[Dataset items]
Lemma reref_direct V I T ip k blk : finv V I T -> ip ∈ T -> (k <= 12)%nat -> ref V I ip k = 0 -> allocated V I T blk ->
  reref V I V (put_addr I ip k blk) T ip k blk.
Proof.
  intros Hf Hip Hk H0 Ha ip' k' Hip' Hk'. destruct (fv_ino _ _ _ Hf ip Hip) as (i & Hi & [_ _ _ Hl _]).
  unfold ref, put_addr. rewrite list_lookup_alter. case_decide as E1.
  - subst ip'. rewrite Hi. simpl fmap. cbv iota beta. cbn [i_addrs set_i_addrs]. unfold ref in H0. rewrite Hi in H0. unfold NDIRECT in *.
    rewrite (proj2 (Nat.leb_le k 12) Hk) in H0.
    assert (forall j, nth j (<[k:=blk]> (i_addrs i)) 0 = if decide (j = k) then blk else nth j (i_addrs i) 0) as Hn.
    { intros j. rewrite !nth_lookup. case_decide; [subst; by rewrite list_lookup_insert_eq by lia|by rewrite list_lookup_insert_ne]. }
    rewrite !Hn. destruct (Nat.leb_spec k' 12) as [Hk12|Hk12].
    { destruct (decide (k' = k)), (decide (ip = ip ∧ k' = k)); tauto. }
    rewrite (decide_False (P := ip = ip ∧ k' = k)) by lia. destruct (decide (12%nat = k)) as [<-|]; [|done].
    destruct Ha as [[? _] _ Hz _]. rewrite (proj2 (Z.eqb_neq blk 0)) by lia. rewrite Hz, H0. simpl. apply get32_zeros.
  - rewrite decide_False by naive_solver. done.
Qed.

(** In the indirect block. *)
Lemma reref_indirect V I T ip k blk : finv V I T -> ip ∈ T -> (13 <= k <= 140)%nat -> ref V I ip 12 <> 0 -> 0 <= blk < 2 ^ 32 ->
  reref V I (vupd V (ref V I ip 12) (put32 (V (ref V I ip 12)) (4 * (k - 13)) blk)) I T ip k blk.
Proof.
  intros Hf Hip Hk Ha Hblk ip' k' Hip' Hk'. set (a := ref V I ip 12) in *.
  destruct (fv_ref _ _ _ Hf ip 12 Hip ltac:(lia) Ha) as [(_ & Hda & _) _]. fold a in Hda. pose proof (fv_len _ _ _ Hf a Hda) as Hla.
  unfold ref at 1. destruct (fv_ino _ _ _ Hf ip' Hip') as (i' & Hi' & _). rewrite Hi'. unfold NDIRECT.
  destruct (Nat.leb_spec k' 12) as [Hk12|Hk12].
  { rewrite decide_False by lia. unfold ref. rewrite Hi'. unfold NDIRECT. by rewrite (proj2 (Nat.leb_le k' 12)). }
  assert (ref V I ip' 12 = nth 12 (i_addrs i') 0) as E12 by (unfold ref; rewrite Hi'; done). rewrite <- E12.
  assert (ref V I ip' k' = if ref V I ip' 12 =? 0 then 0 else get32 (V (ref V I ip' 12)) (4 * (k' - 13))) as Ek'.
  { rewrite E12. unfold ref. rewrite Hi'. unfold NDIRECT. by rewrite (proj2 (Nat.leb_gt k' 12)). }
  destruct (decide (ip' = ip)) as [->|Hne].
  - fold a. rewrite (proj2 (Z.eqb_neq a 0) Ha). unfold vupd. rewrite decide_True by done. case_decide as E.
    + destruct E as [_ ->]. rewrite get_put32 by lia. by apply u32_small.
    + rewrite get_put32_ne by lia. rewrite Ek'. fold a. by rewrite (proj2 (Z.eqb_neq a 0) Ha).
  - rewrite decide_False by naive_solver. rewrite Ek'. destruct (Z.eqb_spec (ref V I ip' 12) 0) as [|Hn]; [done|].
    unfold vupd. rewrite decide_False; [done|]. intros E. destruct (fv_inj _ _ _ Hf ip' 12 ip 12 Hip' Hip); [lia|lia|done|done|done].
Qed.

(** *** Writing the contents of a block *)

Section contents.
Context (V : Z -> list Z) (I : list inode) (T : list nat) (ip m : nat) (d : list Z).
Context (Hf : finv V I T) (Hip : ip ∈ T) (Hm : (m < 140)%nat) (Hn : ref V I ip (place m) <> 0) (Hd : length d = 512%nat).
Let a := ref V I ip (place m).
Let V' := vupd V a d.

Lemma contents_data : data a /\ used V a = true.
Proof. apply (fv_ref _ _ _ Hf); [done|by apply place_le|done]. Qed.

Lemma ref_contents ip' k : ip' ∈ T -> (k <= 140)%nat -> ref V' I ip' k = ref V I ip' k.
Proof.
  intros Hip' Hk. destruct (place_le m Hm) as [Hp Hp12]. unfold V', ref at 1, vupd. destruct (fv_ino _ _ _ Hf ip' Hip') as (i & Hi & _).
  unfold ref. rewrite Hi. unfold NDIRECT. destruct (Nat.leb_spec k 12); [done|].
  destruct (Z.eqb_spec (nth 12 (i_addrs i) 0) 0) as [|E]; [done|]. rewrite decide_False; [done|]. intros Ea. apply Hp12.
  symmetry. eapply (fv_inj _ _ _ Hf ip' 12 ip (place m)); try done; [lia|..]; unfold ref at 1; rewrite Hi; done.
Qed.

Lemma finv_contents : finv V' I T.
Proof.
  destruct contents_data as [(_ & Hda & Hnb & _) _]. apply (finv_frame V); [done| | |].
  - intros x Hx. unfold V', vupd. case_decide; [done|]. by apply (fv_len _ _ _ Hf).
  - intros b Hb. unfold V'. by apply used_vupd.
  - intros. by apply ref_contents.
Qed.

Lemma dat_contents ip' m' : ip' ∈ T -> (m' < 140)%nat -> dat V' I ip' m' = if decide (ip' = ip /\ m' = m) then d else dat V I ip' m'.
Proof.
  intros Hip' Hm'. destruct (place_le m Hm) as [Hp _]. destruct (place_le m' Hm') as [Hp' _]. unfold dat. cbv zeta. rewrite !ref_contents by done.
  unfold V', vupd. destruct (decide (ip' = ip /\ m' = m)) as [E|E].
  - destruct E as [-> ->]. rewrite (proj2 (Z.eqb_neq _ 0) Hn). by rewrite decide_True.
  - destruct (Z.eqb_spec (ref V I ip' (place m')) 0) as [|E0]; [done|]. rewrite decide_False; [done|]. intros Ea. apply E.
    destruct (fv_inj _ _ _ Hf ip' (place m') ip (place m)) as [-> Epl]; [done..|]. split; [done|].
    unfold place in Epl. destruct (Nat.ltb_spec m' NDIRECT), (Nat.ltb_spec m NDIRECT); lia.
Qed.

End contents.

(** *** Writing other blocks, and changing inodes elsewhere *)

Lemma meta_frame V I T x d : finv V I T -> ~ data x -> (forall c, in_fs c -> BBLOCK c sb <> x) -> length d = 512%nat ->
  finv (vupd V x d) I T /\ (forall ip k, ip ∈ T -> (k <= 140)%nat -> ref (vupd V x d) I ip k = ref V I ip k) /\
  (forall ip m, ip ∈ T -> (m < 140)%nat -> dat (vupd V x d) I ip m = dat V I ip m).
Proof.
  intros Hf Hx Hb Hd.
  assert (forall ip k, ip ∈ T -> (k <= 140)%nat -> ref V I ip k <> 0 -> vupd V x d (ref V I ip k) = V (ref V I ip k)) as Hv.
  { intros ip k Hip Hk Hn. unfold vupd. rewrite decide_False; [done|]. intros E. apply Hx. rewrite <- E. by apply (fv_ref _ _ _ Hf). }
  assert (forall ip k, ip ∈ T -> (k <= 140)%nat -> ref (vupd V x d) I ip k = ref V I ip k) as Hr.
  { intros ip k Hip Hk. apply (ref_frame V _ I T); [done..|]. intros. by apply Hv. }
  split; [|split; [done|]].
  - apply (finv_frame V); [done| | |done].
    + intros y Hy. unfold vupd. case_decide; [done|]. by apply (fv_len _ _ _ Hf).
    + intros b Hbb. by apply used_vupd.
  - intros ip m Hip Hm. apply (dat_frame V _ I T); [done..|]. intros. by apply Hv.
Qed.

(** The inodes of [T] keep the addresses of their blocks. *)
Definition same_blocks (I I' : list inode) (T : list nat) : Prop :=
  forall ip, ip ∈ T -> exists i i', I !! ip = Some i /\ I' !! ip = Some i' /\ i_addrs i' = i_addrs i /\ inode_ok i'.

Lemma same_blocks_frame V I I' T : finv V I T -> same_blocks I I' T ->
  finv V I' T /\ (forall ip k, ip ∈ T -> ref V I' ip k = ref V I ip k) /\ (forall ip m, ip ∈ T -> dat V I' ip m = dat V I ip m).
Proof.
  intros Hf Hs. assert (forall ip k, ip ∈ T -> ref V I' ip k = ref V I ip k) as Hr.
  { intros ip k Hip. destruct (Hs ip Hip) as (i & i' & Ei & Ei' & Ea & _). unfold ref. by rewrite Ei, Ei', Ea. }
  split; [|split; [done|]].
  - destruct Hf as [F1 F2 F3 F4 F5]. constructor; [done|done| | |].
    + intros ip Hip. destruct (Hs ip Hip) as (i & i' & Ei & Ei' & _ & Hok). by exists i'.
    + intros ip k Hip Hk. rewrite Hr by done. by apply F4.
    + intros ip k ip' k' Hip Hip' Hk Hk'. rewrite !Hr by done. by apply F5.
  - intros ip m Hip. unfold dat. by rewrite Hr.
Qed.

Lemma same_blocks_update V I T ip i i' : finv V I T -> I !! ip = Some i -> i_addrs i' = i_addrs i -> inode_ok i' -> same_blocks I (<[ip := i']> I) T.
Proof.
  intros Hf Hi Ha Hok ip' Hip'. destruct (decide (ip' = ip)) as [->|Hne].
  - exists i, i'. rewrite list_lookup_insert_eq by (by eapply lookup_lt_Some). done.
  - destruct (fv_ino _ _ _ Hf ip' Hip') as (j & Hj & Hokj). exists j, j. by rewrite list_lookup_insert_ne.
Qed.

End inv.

---

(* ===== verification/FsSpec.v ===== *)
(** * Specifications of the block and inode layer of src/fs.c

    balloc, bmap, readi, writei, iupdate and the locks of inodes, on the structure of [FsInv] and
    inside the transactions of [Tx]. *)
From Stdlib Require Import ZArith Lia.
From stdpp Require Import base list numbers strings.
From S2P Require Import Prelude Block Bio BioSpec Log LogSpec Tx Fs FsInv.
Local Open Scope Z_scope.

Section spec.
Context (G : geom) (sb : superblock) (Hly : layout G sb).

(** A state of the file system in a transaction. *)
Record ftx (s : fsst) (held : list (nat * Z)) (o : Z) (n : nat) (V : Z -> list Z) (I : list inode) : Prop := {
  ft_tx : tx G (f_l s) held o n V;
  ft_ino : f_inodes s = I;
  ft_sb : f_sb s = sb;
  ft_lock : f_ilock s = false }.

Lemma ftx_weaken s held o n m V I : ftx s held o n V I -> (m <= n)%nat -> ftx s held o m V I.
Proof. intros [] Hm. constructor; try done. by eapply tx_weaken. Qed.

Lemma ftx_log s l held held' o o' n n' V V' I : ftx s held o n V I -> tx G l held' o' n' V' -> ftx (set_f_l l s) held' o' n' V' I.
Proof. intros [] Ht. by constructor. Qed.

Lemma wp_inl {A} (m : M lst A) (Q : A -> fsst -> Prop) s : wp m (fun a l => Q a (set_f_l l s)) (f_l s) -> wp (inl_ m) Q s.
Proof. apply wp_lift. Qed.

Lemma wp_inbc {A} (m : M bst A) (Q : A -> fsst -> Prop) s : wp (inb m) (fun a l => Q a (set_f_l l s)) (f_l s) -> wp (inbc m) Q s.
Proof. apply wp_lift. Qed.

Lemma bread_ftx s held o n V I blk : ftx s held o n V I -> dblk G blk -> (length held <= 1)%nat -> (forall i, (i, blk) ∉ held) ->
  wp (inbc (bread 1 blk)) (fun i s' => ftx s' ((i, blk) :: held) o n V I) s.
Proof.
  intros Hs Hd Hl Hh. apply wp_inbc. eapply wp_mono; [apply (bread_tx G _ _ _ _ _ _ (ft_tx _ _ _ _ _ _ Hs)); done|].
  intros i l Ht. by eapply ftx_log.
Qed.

**WHAT IS REQUIRED**
Your task is to collect every line above that contains the word "Import".

**ANSWER**
From Stdlib Require Import ZArith Lia.
From stdpp Require Import base list numbers strings.
From S2P Require Import Prelude Block Bio BioSpec Log LogSpec Tx Fs FsInv.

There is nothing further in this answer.